Hi all! I am looking into creating a multiplayer Arcade/Arena FPS game (mostly to learn) and came across Nakama for the backend service. I am using the Godot engine.

For the game architecture, I was looking into making the server authoritative. This means I need to run a simulation in both the client and server (client-side prediction approach). I understand most of the theoretical details of implementing this. This approach requires the game (at least a logic level simulation) to run the same-ish (can make the interpolation of entity robust for prediction errors too - so it doesn’t need full determinism.) on both client and server.

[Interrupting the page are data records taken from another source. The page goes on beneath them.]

(** Modelled from the spec: [VLANForm] (maasserver.forms_vlan) is not part
    of the sources at hand; this is the update of a VLAN as the design of
    the VLAN form describes it.  A [vid] must lie between 0 and 4095.  A
    rack that is set must be attached to the VLAN.  Setting [secondary_rack]
    to the rack that is, or becomes, the primary fails.  Clearing
    [primary_rack] while a secondary is set promotes the secondary and
    clears the secondary slot; so does setting [primary_rack] to the rack
    held as secondary.  Turning [dhcp_on] on needs a primary rack and a
    subnet with a configured range. *)
Definition update (instance : VLAN) (data : form_data) : result VLAN :=
  if negb (match data_vid data with
           | Given v => (0 <=? v) && (v <=? 4095)
           | _ => true
           end)
  then raise ValidationError
  else if negb (on_vlan instance (data_primary_rack data)
                && on_vlan instance (data_secondary_rack data))
  then raise ValidationError
  else
    let primary := updated (primary_rack instance) (data_primary_rack data) in
    let secondary := updated (secondary_rack instance) (data_secondary_rack data) in
    if match data_secondary_rack data with
       | Given rack => bool_decide (primary = Some rack)
       | _ => false
       end
    then raise ValidationError
    else
      let '(primary, secondary) :=
        match data_primary_rack data, secondary_rack instance with
        | Blank, Some rack => (Some rack, None)
        | Given rack, Some held =>
            if bool_decide (rack = held) then (Some rack, None)
            else (primary, secondary)
        | _, _ => (primary, secondary)
        end in
      let dhcp := kept (dhcp_on instance) (data_dhcp_on data) in
      if match data_dhcp_on data with
         | Given true =>
             negb (bool_decide (primary <> None) && ranged_subnet instance)
         | _ => false
         end
      then raise ValidationError
      else
        ok {| vid := kept (vid instance) (data_vid data);
              name := kept (name instance) (data_name data);
              mtu := kept (mtu instance) (data_mtu data);
              primary_rack := primary;
              secondary_rack := secondary;
              dhcp_on := dhcp;
              racks := racks instance;
              ranged_subnet := ranged_subnet instance |}.

End FormsVLAN.

(** ** maasserver/region_controller.py: the region controller service *)

Module RegionController.

(** Calls made by the service on the rest of the region. *)
Inductive call : Type :=
  | register (channel : string)
  | unregister (channel : string)
  | dns_update_all_zones
  | proxy_update_config
  | log_msg (message : string)
  | log_err (message : string).

(** Modelled from the spec: [RegionControllerService]
    (maasserver.region_controller) is not part of the sources at hand; this
    is its state machine as the design of the service describes it.  The
    state holds the two dirty flags, whether the repeating timer runs, the
    tracked deferred of the processing in flight, and the calls made. *)
Record service : Type := {
  needsDNSUpdate : bool;
  needsProxyUpdate : bool;
  running : bool;
  processingDefer : option unit;
  calls : list call
}.

Definition init : service :=
  {| needsDNSUpdate := false; needsProxyUpdate := false; running := false;
     processingDefer := None; calls := [] |}.

Definition called (s : service) (c : list call) : service :=
  {| needsDNSUpdate := needsDNSUpdate s; needsProxyUpdate := needsProxyUpdate s;
     running := running s; processingDefer := processingDefer s;
     calls := calls s ++ c |}.

(** Modelled from the spec: the timer is started unless it runs already. *)
Definition startProcessing (s : service) : service :=
  if running s then s
  else {| needsDNSUpdate := needsDNSUpdate s;
          needsProxyUpdate := needsProxyUpdate s;
          running := true; processingDefer := Some tt; calls := calls s |}.

Definition markDNSForUpdate (s : service) : service :=
  startProcessing
    {| needsDNSUpdate := true; needsProxyUpdate := needsProxyUpdate s;
       running := running s; processingDefer := processingDefer s;
       calls := calls s |}.

Definition markProxyForUpdate (s : service) : service :=
  startProcessing
    {| needsDNSUpdate := needsDNSUpdate s; needsProxyUpdate := true;
       running := running s; processingDefer := processingDefer s;
       calls := calls s |}.

(** Modelled from the spec: both callbacks are registered, then both flags
    are marked dirty. *)
Definition startService (s : service) : service :=
  let s := called s [register "sys_dns"; register "sys_proxy"] in
  markProxyForUpdate (markDNSForUpdate s).

Definition stopService (s : service) : service :=
  {| needsDNSUpdate := needsDNSUpdate s; needsProxyUpdate := needsProxyUpdate s;
     running := false; processingDefer := None;
     calls := calls s ++ [unregister "sys_dns"; unregister "sys_proxy"] |}.

(** Modelled from the spec: one pass.  A dirty flag is cleared and its
    regeneration attempted, success or failure being logged; if neither flag
    is dirty after the pass, the timer stops and the tracked deferred is
    cleared.  [dns_ok] and [proxy_ok] tell whether the regeneration of the
    DNS zones and of the proxy configuration succeed when attempted. *)
Definition process (dns_ok proxy_ok : bool) (s : service) : service :=
  let s :=
    if needsDNSUpdate s then
      called {| needsDNSUpdate := false; needsProxyUpdate := needsProxyUpdate s;
                running := running s; processingDefer := processingDefer s;
                calls := calls s |}
             [dns_update_all_zones;
              if dns_ok then log_msg "Successfully configured DNS."
              else log_err "Failed configuring DNS."]
    else s in
  let s :=
    if needsProxyUpdate s then
      called {| needsDNSUpdate := needsDNSUpdate s; needsProxyUpdate := false;
                running := running s; processingDefer := processingDefer s;
                calls := calls s |}
             [proxy_update_config;
              if proxy_ok then log_msg "Successfully configured proxy."
              else log_err "Failed configuring proxy."]
    else s in
  if needsDNSUpdate s || needsProxyUpdate s then s
  else {| needsDNSUpdate := false; needsProxyUpdate := false;
          running := false; processingDefer := None; calls := calls s |}.

(** The timer fires: a pass is made when the timer runs. *)
Definition tick (dns_ok proxy_ok : bool) (s : service) : service :=
  if running s then process dns_ok proxy_ok s else s.

Definition is_call (c d : call) : bool :=
  match c, d with
  | dns_update_all_zones, dns_update_all_zones => true
  | proxy_update_config, proxy_update_config => true
  | _, _ => false
  end.

End RegionController.

(** ** provisioningserver/security.py: the two scripts *)

Module SecurityScripts.
Import Security.

(** [str.strip()]: the characters below 256 for which [str.isspace]
    holds. *)
Definition isspace (c : ascii) : bool :=
  let n := N_of_ascii c in
  (((9 <=? n) && (n <=? 13)) || ((28 <=? n) && (n <=? 32))
   || (n =? 133) || (n =? 160))%N.

Fixpoint lstrip_chars (l : list ascii) : list ascii :=
  match l with
  | [] => []
  | c :: l' => if isspace c then lstrip_chars l' else l
  end.

Definition str_strip (u : string) : string :=
  string_of_list_ascii
    (rev (lstrip_chars (rev (lstrip_chars (list_ascii_of_string u))))).

(** Standard input: a terminal, where [input] returns the line typed
    without its newline, or is ended by end-of-file or by an interrupt; or
    not a terminal, where [readline] returns the first line, newline
    included, and the empty text at end-of-file. *)
Inductive tty_answer : Type :=
  | Typed (line : string)
  | EOFError
  | KeyboardInterrupt.

Inductive stdin : Type :=
  | Terminal (answer : tty_answer)
  | NotTerminal (first_line : string).

(** What is printed, by its format. *)
Inductive message : Type :=
  | EmptyLine
  | SecretCouldNotBeDecoded
  | SecretInstalledTo (secret_path : path)
  | SharedSecretIsNotInstalled
  | SharedSecretIsInstalled.

(** A run ends with [SystemExit], or with an exception that leaves the
    script; the filesystem is given for the runs that exit. *)
Record exited : Type := Exited {
  final : filesystem;
  printed : list message;
  code : Z
}.

Inductive escaped : Type :=
  | Raised (e : exn)
  | Interrupted.

Section Scripts.
Variable data_root : path.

This being an FPS the main things are movement system and a simple physics/collision system. What do you guys suggest I do? I could write a simple collision system in Lua and try to do the same in Godot. But this means I have to maintain 2 versions of my simulation logic (outside of the other client-only code) and ensure both do the same. But since they are different languages I don’t know how this will go.

I could also move away from the client-side prediction & server reconciliation approach using something like time-dilated simulation (which essentially hides lag, but game responsiveness is lessened).

Any help is appreciated.

Hello! I use Nakama and Godot for multiplayer (either separately or together depending on the project) so I can help a bit.

The suggested approach for something like an FPS is to use a godot headless server for the game logic side of the multiplayer, and Nakama would only handle things like matchmaking, leaderboards, storage, etc…

So to be clear you would need both Nakama and Godot running on your server. See my comment here for why some games need a copy of the game on the server.

To get started with using godot for server-authoritative multiplayer I would recommend the excellent menip tutorials.